Figure 1 shows a high efficiency mist collector designed especially for removal of water-based coolants/emulsions. It uses two stages of long-life coarse and fine filter demisters followed by a final-stage HEPA filter with combined efficiencies of 99.9 percent on particles of 0.3 micron and larger. This is much higher than capture efficiencies achieved with fiberglass V-bag filters. The HEPA filter stage is optional and is typically used where a process is generating smoke or very fine particulate.

Figure 2 shows a mist collector designed for use with pure or straight lubricant oils. A first-stage coarse mesh filter separates out large particles and chips, followed by two stages of diffusion filters: a pre-filter and fine filter. Media separators in the filter packs allow optimum airflow while providing maximum usable media area within a compact space.

This design combines high efficiency separation performance with self-cleaning capability via drainage of the separated cooling lubricant. Benefits include reduced energy consumption, extended filter life, and enhanced protection of the optional HEPA final filter, which may be used for removal of ultra-fine mists and/or clean air recirculation. Achieving separation efficiencies up to 99.97 percent on 0.3 micron and larger particles, it is built to operate “24/7” and to withstand the most challenging applications.

Other equipment considerations

Any time you can reduce the load on a collector, it’s a good thing. Metal chips entering the collector can drastically shorten filter life. A good general rule is to maintain a slight negative pressure when doing machining. This will allow you to capture the fine mist without pulling chips, emulsion or oil into the collector.

Another strategy is to use a special hood or chip gate to separate out chips and pre-clean the oil. Basically it acts like a horizontal cyclone designed for the airflow you need in the machining center. Chip gates can sometimes be retrofitted onto older equipment.

Equip ductwork with proper fittings and seals that are specifically made for oil. Make sure the cabinet is leak-proof and won’t seep oil; otherwise, employees are at risk of slipping and falling on oily floors. Even very small cracks will allow oil to seep out.

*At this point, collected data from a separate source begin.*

(** [_execute_single] up to the dispatch. *)
Definition admit_call (mgr : Manager) (sid name : string) (arguments : Arguments_) : Verdict * Manager :=
  match tools registry !! name with
  | None => (UnknownTool, mgr)
  | Some tool =>
      if decide (name ∈ disabled registry) then (Disabled, mgr) else
      let s := session_of mgr sid in
      let ty := match s with Some s => session_type s | None => ""%string end in
      let excluded := match s with Some s => retry_excluded_tools s | None => [] end in
      let allowlist := match s with Some s => tool_allowlist s | None => [] end in
      if decide (name ∈ excluded) then (RetryExcluded, mgr) else
      if decide (allowlist ≠ [] ∧ name ∉ allowlist) then (NotPermitted allowlist, mgr) else
      if decide (ty ≠ ""%string ∧ ty ∈ denied_session_types tool) then (DeniedSessionType ty, mgr) else
      if decide (safety_level tool = "dangerous"%string) then
        if auto_approve_dangerous || _is_unattended_session mgr sid then (Allowed, mgr)
        else match gate s name arguments with
             | (v, true) => (v, consume_approval name sid mgr)
             | (v, false) => (v, mgr)
             end
      else (Allowed, mgr)
  end.
End admission.

(** [REFUSAL_MARKER] in the result's metadata: refusals by policy. *)
Definition marked_refused (v : Verdict) : bool :=
  match v with
  | Disabled | RetryExcluded | NotPermitted _ | DeniedSessionType _ => true
  | UnknownTool | ScopeUncovered _ | NeedsApproval | Allowed => false
  end.

(** ** Approvals *)

(** A row of the transcript: the calls of an assistant row ([None] when the
    column is empty or no list; the flag says the admission gate refused the
    call), and the names of dict parts when the content is a JSON list. *)
Record Row := mkRow {
  row_role : string;
  row_calls : option (list (string * bool));
  row_part_names : list string;
  row_content : string
}.
Definition asks_user (m : Row) : bool :=
  existsb (λ c, bool_decide (c.1 = "ask_user"%string) && negb c.2) (default [] (row_calls m)) ||
  bool_decide ("ask_user"%string ∈ row_part_names m).
Definition is_answer (m : Row) : bool :=
  starts_with (t "[User answered your question]") (t (row_content m)).

(** [ask_user_idx] and [answer_idx] after the loop; -1 is [None]. *)
Definition last_index (test : Row → bool) (rows : list Row) : option nat :=
  foldl (λ acc e, if test e.2 then Some e.1 else acc) None (imap pair rows).
Definition ask_user_idx (rows : list Row) : option nat :=
  last_index (λ m, bool_decide (row_role m = "assistant"%string) && asks_user m) rows.
Definition answer_idx (rows : list Row) : option nat :=
  last_index (λ m, bool_decide (row_role m = "user"%string) && is_answer m) rows.

Abbreviation Store := (gmap string (list string)).
Definition _scope_key (scope : string) : text := lower_text (strip (t scope)).
Definition previously_approved (stored : Store) (tool_name scope : string) : bool :=
  existsb (λ s, bool_decide (_scope_key s = _scope_key scope)) (default [] (stored !! tool_name)).
Definition remember (stored : Store) (tool_name scope : string) : Store :=
  let scopes := default [] (stored !! tool_name) in
  <[tool_name := if decide (scope ∈ scopes) then scopes else scopes ++ [scope]]> stored.

Inductive ApproveReply :=
| ToolNameRequired | ScopeRequired | NoSessionContext | NotAsked | NotAnswered | SessionNotFound
| Approved (recalled : bool).

(** [messages] is what [get_messages(session_id, last=40)] returned. *)
Definition approve_dangerous_tool (messages : list Row) (sid tool_name scope : string)
    (persistent : bool) (stored : Store) (mgr : Manager) : ApproveReply * Store * Manager :=
  if decide (tool_name = "")%string then (ToolNameRequired, stored, mgr) else
  if decide (scope = "")%string then (ScopeRequired, stored, mgr) else
  if decide (sid = "")%string then (NoSessionContext, stored, mgr) else
  let recalled := previously_approved stored tool_name scope in
  let recent := drop (length messages - 40) messages in
  match (if recalled then Ret stored
         else match ask_user_idx recent with
              | None => Raise NotAsked
              | Some q =>
                  match answer_idx recent with
                  | Some a => if a <? q then Raise NotAnswered else Ret (remember stored tool_name scope)
                  | None => Raise NotAnswered
                  end
              end) with
  | Raise e => (e, stored, mgr)
  | Ret stored =>
      match mgr !! sid with
      | None => (SessionNotFound, stored, mgr)
      | Some s =>
          (Approved recalled, stored,
           <[sid := s <| approvals ::= insert tool_name (mkApproval scope persistent) |>]> mgr)
      end
  end.

(** ** Timeouts *)
Definition _DISPATCH_TIMEOUT_GRACE_S : Z := 5.
Definition _QUEUE_WAIT_CEILING_S : Z := 300.

(** [int(arguments.get("timeout") or 0)]: ValueError and TypeError count as 0,
    OverflowError ([None]) is not caught. *)
Definition requested_timeout (arguments : Arguments_) : option Z :=
  match list_find (λ e, e.1 = "timeout"%string) arguments with
  | None => Some 0%Z
  | Some (_, (_, a)) =>
      match a with
      | AStr s => Some (if decide (s = "")%string then 0%Z else default 0%Z (py_int (t s)))
      | ANum n => Some n
      | AInf => None
      | AOther => Some 0%Z
      end
  end.
Definition _resolve_timeout (tool : ToolDef) (arguments : Arguments_) : option Z :=
  let base := timeout tool in
  let ceiling := max_timeout tool in
  if (ceiling <=? 0)%Z then Some (base + _DISPATCH_TIMEOUT_GRACE_S)%Z else
  match requested_timeout arguments with
  | None => None
  | Some requested =>
      if (requested <=? 0)%Z then Some (base + _DISPATCH_TIMEOUT_GRACE_S)%Z
      else Some (Z.min (Z.max requested base) ceiling + _DISPATCH_TIMEOUT_GRACE_S)%Z
  end.

Record ToolCall := mkToolCall { call_name : string; call_arguments : Arguments_ }.

(** The [max] over the batch; calls of unknown tools are skipped. *)
Fixpoint slowest_timeout (registry : Registry) (calls : list ToolCall) : option Z :=
  match calls with
  | [] => Some 0%Z
  | tc :: calls =>
      match tools registry !! call_name tc with
      | None => slowest_timeout registry calls
      | Some tool =>
          match _resolve_timeout tool (call_arguments tc), slowest_timeout registry calls with
          | Some n, Some m => Some (Z.max n m)
          | _, _ => None
          end
      end
  end.
Definition _batch_timeout (registry : Registry) (tool_timeout : Z) (calls : list ToolCall) : option Z :=
  (λ slowest, (_QUEUE_WAIT_CEILING_S + Z.max tool_timeout slowest + _DISPATCH_TIMEOUT_GRACE_S)%Z)
    <$> slowest_timeout registry calls.

(** ** Outcomes *)

(** What [execute_sync] returned: a string, or one with metadata, of which
    the declared verdict and the [command_failed] mark matter here. *)
Record Raw := mkRaw {
  raw_result : string;
  raw_declared : option bool;
  raw_command_failed : bool
}.
Inductive Health := RecordSuccess | RecordFailure | RecordTimeout | RecordNothing.
Record Outcome := mkOutcome {
  was_error : bool;
  unavailable : bool;
  miss : bool;
  command_failed : bool;
  health : Health
}.
Definition begins (p : string) (s : string) : bool := starts_with (t p) (t s).
Definition _is_failure_verdict (result : string) : bool :=
  (begins "NOT SAVED" result || begins "NOT UPDATED" result || begins "NOT DELETED" result) &&
  negb (contains (t "duplicate of") (take 200 (t result))).
Definition classify (raw : Raw) : Outcome :=
  let result := raw_result raw in
  let unavailable := begins "[unavailable]" result in
  let miss := begins "[miss]" result in
  let was_error := miss ||
    match raw_declared raw with
    | Some declared => declared
    | None => negb unavailable &&
        (bool_decide (result = ""%string) || begins "Error:" result || _is_failure_verdict result)
    end in
  mkOutcome was_error unavailable (negb unavailable && miss) (raw_command_failed raw)
    (if unavailable then RecordNothing
     else if miss then RecordNothing
     else if was_error && negb (raw_command_failed raw) then RecordFailure
     else RecordSuccess).

(** *** [ToolRegistry.execute_sync] *)

(** How the tool's function ended: a string or nothing, the same with
    metadata, a TypeError, or another exception. *)
Inductive FunctionEnd :=
| Plain (content : option string)
| Structured (content : option string) (declared : option bool) (command_failed : bool)
| TypeError (e : string)
| OtherError (e : string).
(** [expected] renders the parameters without a default. *)
Definition execute_sync (registry : Registry) (name expected : string) (ended : FunctionEnd) : Raw :=
  match tools registry !! name with
  | None => mkRaw ("Error: Unknown tool '" ++ name ++ "'. Use lookup to find available tools.") None false
  | Some _ =>
      if decide (name ∈ disabled registry) then
        mkRaw ("Error: Tool '" ++ name ++ "' is currently disabled.") None false
      else
        let no_output := ("Error: Tool '" ++ name ++ "' returned no output")%string in
        match ended with
        | Plain content => mkRaw (default no_output content) None false
        | Structured content declared failed => mkRaw (default no_output content) declared failed
        | TypeError e => mkRaw ("Error calling '" ++ name ++ "': " ++ e ++ ". Required parameters: "
                                ++ expected ++ ".") None false
        | OtherError e => mkRaw ("Error: " ++ e) None false
        end
  end.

Use equipment that has been dye-tested and certified as leak-proof by the manufacturer to make sure leaks and cracks don’t occur.

In addition to a guarantee that the collector and its components won’t leak, a reputable manufacturer should also guarantee filter emissions efficiency, to ensure that you keep below required exposure limits. Some manufacturers will also provide written guarantees on filter life and run time to fit your operation.